According to KTVU.com, San Jose residents, Lorenzo Garcia, 27, and Jesus Guzman, 29, were arrested in connection with the attack on an animal care officer on November 3. They were arrested under a California law that applies to owners or caretakers who let their dogs out of custody, resulting in great harm or death. The dog owners are facing charges stemming from a law enacted a few years ago after a San Francisco woman was killed by two dogs running loose.
According to police spokesman Sgt. Ronnie Lopez, the attack happened at about 7 a.m., after the dogs broke out of a nearby home and made their way to a house in the 2300 block of Pentland Way. The homeowner called police to report a vicious animal and police responded, along with a city animal care officer. As the animal care officer entered the home’s backyard to try and contain the dogs, according to police, both dogs attacked her. A police officer shot and killed one dog and wounded the other while attempting to rescue her. San Jose fire Captain Barry Stallard said the dogs were extremely aggressive and officers had to fire 11 rounds before they were incapacitated.
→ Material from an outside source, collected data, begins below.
(* ===== verification/UnixPipe.v ===== *)
(** * Unix streams (src/transport/pipe.rs, [unix_impl])

    The connected stream of the Unix half: what [PipeListener::accept] returns,
    its halves, and the reads and writes it passes on to the socket.  Paths and
    the listener's socket file are in [Transport]. *)

From S2P Require Import Prelude Errors Writer Transport PollIo.

Module unix_impl.

(** ** [PipeStream] *)
Section Stream.
Context {P : Type}.

Record PipeStream := { stream : P }.

(** [accepted]: what [UnixListener::accept] returns, [None] while no client has
    come; the address is dropped. *)
Definition accept `{ThirdParty} {A : Type} (l : PipeListener)
  (accepted : option (result io_Error (P * A))) : option (Result PipeStream) :=
  match accepted with
  | None => None
  | Some (Err e) => Some (Err (Io e))
  | Some (Ok (stream, _)) => Some (Ok {| stream := stream |})
  end.

Definition into_split {R Wr} `{!IntoSplit P R Wr} (s : PipeStream) : R * Wr :=
  split_halves (stream s).

Definition inner (s : PipeStream) : P := stream s.

(** A mutable reference: what it shows and what replacing its target does. *)
Definition inner_mut (s : PipeStream) : P * (P → PipeStream) :=
  (stream s, λ p, {| stream := p |}).

(** ** [AsyncRead] and [AsyncWrite for PipeStream] *)
Context `{!PollRead P, !PollWrite P}.

Definition stream_poll_read (s : PipeStream) (room : nat) : PipeStream * result io_Error bytes :=
  let '(p, r) := poll_read (stream s) room in ({| stream := p |}, r).
Definition stream_poll_write (s : PipeStream) (buf : bytes) : PipeStream * result io_Error nat :=
  let '(p, r) := poll_write (stream s) buf in ({| stream := p |}, r).
Definition stream_poll_flush (s : PipeStream) : PipeStream * result io_Error unit :=
  let '(p, r) := poll_flush (stream s) in ({| stream := p |}, r).
Definition stream_poll_shutdown (s : PipeStream) : PipeStream * result io_Error unit :=
  let '(p, r) := poll_shutdown (stream s) in ({| stream := p |}, r).

#[export] Instance stream_poll_reader : PollRead PipeStream := {|
  poll_read := stream_poll_read;
  incoming s := incoming (stream s)
|}.

#[export] Instance stream_poll_writer : PollWrite PipeStream := {|
  poll_write := stream_poll_write;
  poll_flush := stream_poll_flush;
  poll_shutdown := stream_poll_shutdown;
  taken s := taken (stream s)
|}.
End Stream.
#[global] Arguments PipeStream : clear implicits.
End unix_impl.
Export (hints) unix_impl.

(** ** The contract *)

#[export] Instance unix_stream_write_ok `{PollWriteOk P} : PollWriteOk (unix_impl.PipeStream P).
Proof.
  split; cbn; unfold unix_impl.stream_poll_write, unix_impl.stream_poll_flush.
  - intros [p] buf s' n. cbn. destruct (poll_write p buf) as [p' r] eqn:Hp.
    intros [= <- ->]. by apply poll_write_ok in Hp.
  - intros [p] buf s' e. cbn. destruct (poll_write p buf) as [p' r] eqn:Hp.
    intros [= <- ->]. by apply poll_write_err in Hp.
  - intros [p] s' r. cbn. destruct (poll_flush p) as [p' r'] eqn:Hp.
    intros [= <- _]. by apply poll_flush_taken in Hp.
Qed.

#[export] Instance unix_stream_read_ok `{PollReadOk P} : PollReadOk (unix_impl.PipeStream P).
Proof.
  split; cbn; unfold unix_impl.stream_poll_read.
  - intros [p] room s' data. cbn. destruct (poll_read p room) as [p' r] eqn:Hp.
    intros [= <- ->]. by apply poll_read_ok in Hp.
  - intros [p] room s' e. cbn. destruct (poll_read p room) as [p' r] eqn:Hp.
    intros [= <- ->]. by apply poll_read_err in Hp.
Qed.

#[export] Instance unix_async_write `{PollWrite P} : AsyncWrite (unix_impl.PipeStream P) :=
  polled_async_write _.
#[export] Instance unix_async_write_ok `{PollWriteOk P} : AsyncWriteOk (unix_impl.PipeStream P).
Proof. exact (polled_async_write_ok _). Qed.

(** ** Properties *)

(** Reading a stream to its end: [rooms] are the sizes of the buffers. *)
Fixpoint read_all {P} `{!PollRead P} (p : P) (rooms : list nat) : P * bytes :=
  match rooms with
  | [] => (p, [])
  | room :: rooms =>
    match poll_read p room with
    | (p, Ok data) => let '(p, rest) := read_all p rooms in (p, data ++ rest)
    | (p, Err _) => read_all p rooms
    end
  end.

(** Whatever buffers it is read with, and whatever reads fail in between, the
    stream delivers the bytes of the socket in order, without loss. *)
Theorem reads_in_order `{PollReadOk P} (s : unix_impl.PipeStream P) (rooms : list nat) :
  let '(s', data) := read_all s rooms in incoming s = data ++ incoming s'.
Proof.
  revert s. induction rooms as [|room rooms IH]; intros s; cbn [read_all]; [done|].
  destruct (poll_read s room) as [s1 [data|e]] eqn:Hp.
  - apply poll_read_ok in Hp as [_ ->]. specialize (IH s1).
    destruct (read_all s1 rooms) as [s2 rest]. by rewrite IH, app_assoc.
  - apply poll_read_err in Hp. specialize (IH s1).
    destruct (read_all s1 rooms) as [s2 rest]. by rewrite <- Hp.
Qed.
Lemma constant_time_eq_true a b : constant_time_eq a b = true ↔ a = b.
Proof.
  unfold constant_time_eq. case_decide as Hl.
  { split; [done|]. by intros ->. }
  rewrite Z.eqb_eq, constant_time_diff. split; [|intros ->].
  - intros [_ H]. revert b Hl H. induction a as [|x a IH]; intros [|y b] Hl H; try done.
    cbn [zip zip_with] in H. apply Forall_cons in H as [Hxy H]. cbn in Hxy. f_equal; [done|].
    apply IH; [by injection Hl|done].
  - split; [done|]. clear Hl. induction b as [|y b IH]; cbn; by constructor.
Qed.

(** A connection that delivers byte chunks. *)
Definition read_ok (r : socket_read) : Prop :=
  match r with Ok chunk => is_bytes chunk | Err _ => True end.

Definition stream_ok {W} (r : result io_Error (PipeStream W)) : Prop :=
  match r with Ok stream => Forall read_ok (ps_reads stream) | Err _ => True end.

Definition nonempty (chunk : bytes) : Prop := chunk ≠ [].

Section Lemmas.
Context `{TP : ThirdParty}.

(** The buffer after a stream without protocol errors. *)
Definition holds (max : u32) (rest : bytes) (fb : FrameBuffer) : Prop :=
  fb_inv fb ∧ settled fb ∧ max_payload_size fb = max ∧ stream_of fb = rest.

Lemma holds_fresh max : holds max [] (with_max_payload max).
Proof. split_and!; [apply with_max_payload_inv|apply with_max_payload_settled|done|done]. Qed.

(** One chunk of a stream that has no protocol error so far. *)
Lemma push_holds max bs fb c fs rest :
  holds max bs fb → is_bytes c → parse max (bs ++ c) = (fs, rest, None) →
  ∃ fb', push fb c = (fb', Ok fs) ∧ holds max rest fb'.
Proof.
  intros (Hi & _ & Hm & Hs) Hc Hp. pose proof (push_spec fb c Hi Hc) as Hsp.
  rewrite Hm, Hs, Hp in Hsp. destruct (push fb c) as [fb' r].
  destruct Hsp as (Hi' & Hm' & Hs' & -> & Hset). exists fb'. split; [done|].
  by split_and!; [| |rewrite Hm'|].
Qed.

Lemma push_holds_error max bs fb c fs rest e :
  holds max bs fb → is_bytes c → parse max (bs ++ c) = (fs, rest, Some e) →
  ∃ fb', push fb c = (fb', Err e).
Proof.
  intros (Hi & _ & Hm & Hs) Hc Hp. pose proof (push_spec fb c Hi Hc) as Hsp.
  rewrite Hm, Hs, Hp in Hsp. destruct (push fb c) as [fb' r].
  destruct Hsp as (_ & _ & _ & -> & _). by exists fb'.
Qed.

Lemma push_holds_inv max bs fb c fb' fs :
  holds max bs fb → is_bytes c → push fb c = (fb', Ok fs) →
  ∃ rest, parse max (bs ++ c) = (fs, rest, None) ∧ holds max rest fb'.
Proof.
  intros (Hi & _ & Hm & Hs) Hc Hpush. pose proof (push_spec fb c Hi Hc) as Hsp.
  rewrite Hm, Hs, Hpush in Hsp. destruct (parse max (bs ++ c)) as [[gs rest] e].
  destruct Hsp as (Hi' & Hm' & Hs' & He). destruct e; [by destruct He|].
  destruct He as [[= <-] Hset]. exists rest. split; [done|].
  by split_and!; [| |rewrite Hm'|].
Qed.

(** Splitting off the first chunk of an error-free stream. *)
Lemma parse_first_chunk max bs c cs fs rest :
  parse max (bs ++ concat (c :: cs)) = (fs, rest, None) →
  ∃ fs1 rest1 fs2, parse max (bs ++ c) = (fs1, rest1, None)
    ∧ parse max (rest1 ++ concat cs) = (fs2, rest, None) ∧ fs = fs1 ++ fs2.
Proof.
  cbn [concat]. rewrite app_assoc.
  destruct (parse max (bs ++ c)) as [[fs1 rest1] e1] eqn:H1.
  rewrite (parse_app _ _ (concat cs) _ _ _ H1). destruct e1 as [e1|]; [done|].
  destruct (parse max (rest1 ++ concat cs)) as [[fs2 rest2] e2] eqn:H2.
  intros [= <- <- ->]. by exists fs1, rest1, fs2.
Qed.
Julie St. Gregory, a San Jose animal care spokeswoman said that the second dog was euthanized later on November 3. The dogs, named Chief and Sharkey, were a mix of pitbull and American bulldog. Neither of the dogs were neutered. St. Gregory blames the owners. She said, “If you’re going to get these dogs you need to neuter them, you need to train them and you need to keep them confined. They can be dangerous.”
St. Gregory also stated that last year the dogs’ owner was cited five times before the incident occurred after the city received six complaints about the dogs.
The animal service officer suffered nine bites, some of them very severe. She was released after receiving many stitches. The officer was bit in the arms, legs, buttocks and hips before the dogs were controlled. The officer was taken to a hospital and will require surgery. Fire Captain Stallard said that the dogs took a sizeable chunk of flesh out of the officer’s right arm but he was relieved that the dogs did not bite her face or neck. “She was fighting them, kicking them, trying to fight them with her baton,” he said.
The dogs bit the officer in the arms, legs, buttocks and hips before they were controlled, Stallard said. The officer was taken to a hospital and will require surgery, he said. While the dogs took a sizeable chunk of flesh out of the officer’s right arm, Stallard was relieved that the dogs did not bite her face or neck.
The homeowner told officers he usually keeps the sliding door to the backyard open in the mornings, but it happened to be closed Tuesday, Stallard said. The homeowner also stated that he was about to feed his 6- and 8-year-old kids breakfast and those dogs were jumping against the sliding door. Stallard stated “”Those kids would have been torn to pieces.”